BEGIN SUPPLIED ENTRIES

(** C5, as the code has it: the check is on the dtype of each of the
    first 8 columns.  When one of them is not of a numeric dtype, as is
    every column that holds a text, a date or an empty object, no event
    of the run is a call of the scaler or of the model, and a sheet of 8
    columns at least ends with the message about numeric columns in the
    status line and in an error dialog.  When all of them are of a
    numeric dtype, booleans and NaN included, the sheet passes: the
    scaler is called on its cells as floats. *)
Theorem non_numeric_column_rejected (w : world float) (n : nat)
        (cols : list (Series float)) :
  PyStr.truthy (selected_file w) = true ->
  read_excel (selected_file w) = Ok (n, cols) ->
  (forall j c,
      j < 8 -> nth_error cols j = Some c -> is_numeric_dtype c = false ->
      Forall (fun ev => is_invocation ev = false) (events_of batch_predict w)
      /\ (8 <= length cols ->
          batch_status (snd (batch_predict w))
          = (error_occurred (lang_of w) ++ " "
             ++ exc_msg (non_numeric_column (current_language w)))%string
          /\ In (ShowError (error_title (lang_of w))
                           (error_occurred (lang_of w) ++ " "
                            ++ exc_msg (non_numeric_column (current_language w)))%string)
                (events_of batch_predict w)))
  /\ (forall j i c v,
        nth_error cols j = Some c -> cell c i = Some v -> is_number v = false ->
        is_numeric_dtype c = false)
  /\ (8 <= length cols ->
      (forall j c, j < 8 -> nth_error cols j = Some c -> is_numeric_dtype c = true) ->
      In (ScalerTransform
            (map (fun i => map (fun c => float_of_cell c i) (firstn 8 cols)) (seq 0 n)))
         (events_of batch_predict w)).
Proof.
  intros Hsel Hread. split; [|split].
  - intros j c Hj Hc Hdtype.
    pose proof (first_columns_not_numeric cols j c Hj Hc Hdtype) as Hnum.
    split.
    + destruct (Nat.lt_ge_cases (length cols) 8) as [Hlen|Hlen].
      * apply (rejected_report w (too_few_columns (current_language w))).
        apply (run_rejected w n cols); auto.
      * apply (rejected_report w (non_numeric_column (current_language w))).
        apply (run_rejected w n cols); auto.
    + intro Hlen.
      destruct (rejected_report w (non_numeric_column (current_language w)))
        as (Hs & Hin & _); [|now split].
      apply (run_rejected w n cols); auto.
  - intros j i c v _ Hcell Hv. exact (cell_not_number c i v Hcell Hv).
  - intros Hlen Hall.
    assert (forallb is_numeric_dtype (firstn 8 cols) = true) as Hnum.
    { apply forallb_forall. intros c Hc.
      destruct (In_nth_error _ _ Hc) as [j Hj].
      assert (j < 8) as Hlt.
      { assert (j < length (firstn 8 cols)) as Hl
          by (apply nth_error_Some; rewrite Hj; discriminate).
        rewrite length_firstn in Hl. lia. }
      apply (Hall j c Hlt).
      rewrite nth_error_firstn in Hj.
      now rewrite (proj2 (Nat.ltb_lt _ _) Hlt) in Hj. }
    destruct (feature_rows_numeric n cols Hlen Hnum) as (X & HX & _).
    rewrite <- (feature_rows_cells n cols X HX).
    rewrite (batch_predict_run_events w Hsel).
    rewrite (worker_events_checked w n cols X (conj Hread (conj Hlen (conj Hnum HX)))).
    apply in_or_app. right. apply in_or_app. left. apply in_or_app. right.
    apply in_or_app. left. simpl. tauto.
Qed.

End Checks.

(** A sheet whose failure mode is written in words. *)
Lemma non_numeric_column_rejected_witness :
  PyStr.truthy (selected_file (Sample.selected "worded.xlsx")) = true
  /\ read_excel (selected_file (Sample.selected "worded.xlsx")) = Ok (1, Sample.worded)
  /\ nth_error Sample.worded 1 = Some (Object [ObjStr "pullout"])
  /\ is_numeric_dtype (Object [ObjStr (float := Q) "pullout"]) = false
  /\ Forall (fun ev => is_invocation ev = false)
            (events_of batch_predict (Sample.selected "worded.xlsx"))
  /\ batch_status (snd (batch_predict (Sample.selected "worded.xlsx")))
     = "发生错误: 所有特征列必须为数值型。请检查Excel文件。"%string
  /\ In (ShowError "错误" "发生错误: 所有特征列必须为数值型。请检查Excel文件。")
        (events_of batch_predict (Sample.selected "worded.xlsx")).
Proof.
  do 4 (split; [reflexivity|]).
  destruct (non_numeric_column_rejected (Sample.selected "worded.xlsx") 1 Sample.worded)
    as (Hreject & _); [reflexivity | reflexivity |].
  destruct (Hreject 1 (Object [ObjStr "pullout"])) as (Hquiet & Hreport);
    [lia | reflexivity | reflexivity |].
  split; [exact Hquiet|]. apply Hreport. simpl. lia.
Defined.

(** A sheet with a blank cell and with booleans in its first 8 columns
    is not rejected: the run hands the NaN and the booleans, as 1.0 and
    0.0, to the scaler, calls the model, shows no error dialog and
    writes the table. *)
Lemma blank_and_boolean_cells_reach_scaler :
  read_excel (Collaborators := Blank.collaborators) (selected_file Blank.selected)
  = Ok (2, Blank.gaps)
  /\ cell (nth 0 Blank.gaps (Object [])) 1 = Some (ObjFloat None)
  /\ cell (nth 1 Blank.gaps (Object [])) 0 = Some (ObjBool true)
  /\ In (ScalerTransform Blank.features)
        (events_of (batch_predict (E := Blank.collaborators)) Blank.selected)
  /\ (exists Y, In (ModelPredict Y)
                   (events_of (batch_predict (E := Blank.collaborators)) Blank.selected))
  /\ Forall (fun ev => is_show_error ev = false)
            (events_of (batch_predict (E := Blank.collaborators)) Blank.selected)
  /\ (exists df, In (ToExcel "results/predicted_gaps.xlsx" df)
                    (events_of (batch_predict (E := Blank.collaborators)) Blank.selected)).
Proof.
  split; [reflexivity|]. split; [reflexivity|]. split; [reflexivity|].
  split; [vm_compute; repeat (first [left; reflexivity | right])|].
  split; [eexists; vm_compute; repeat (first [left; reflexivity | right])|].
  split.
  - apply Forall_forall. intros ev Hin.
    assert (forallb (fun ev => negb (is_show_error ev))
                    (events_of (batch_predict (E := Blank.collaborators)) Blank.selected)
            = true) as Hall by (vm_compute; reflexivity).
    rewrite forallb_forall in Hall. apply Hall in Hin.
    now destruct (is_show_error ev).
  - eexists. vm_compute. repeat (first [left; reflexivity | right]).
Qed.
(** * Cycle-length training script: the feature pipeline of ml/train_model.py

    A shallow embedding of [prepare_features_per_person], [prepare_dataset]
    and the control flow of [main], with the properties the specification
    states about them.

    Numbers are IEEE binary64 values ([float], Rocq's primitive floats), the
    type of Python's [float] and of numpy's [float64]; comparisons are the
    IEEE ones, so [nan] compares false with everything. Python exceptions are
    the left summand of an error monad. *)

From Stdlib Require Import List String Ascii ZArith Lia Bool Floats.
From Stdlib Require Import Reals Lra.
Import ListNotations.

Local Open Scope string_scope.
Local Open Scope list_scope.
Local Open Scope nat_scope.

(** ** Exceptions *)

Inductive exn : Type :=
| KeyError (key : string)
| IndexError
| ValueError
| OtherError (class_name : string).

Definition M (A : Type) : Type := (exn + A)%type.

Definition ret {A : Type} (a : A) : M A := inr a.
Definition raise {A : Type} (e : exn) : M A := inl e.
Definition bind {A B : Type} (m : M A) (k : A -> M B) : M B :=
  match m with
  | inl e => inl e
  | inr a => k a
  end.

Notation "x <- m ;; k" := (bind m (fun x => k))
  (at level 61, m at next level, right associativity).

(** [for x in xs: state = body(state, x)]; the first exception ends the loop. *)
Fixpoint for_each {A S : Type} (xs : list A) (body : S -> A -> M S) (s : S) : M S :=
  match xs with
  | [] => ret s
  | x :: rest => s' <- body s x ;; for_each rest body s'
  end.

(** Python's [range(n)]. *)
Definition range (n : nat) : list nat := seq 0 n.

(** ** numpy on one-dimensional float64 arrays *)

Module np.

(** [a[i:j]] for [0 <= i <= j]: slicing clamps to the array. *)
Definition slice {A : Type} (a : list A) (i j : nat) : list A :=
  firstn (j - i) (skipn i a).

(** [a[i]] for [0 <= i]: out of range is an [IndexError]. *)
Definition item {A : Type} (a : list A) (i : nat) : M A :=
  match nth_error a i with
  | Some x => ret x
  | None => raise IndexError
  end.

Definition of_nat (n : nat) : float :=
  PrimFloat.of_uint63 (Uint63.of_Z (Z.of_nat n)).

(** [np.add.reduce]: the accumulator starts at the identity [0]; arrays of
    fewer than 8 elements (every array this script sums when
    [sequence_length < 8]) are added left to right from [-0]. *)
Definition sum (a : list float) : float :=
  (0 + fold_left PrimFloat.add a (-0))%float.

END SUPPLIED ENTRIES

### [BRIEF]
Copy each line of the entries that includes the word "repeat".

### [ANSWER FOR THIS EXERCISE]
  split; [vm_compute; repeat (first [left; reflexivity | right])|].
  split; [eexists; vm_compute; repeat (first [left; reflexivity | right])|].
  - eexists. vm_compute. repeat (first [left; reflexivity | right]).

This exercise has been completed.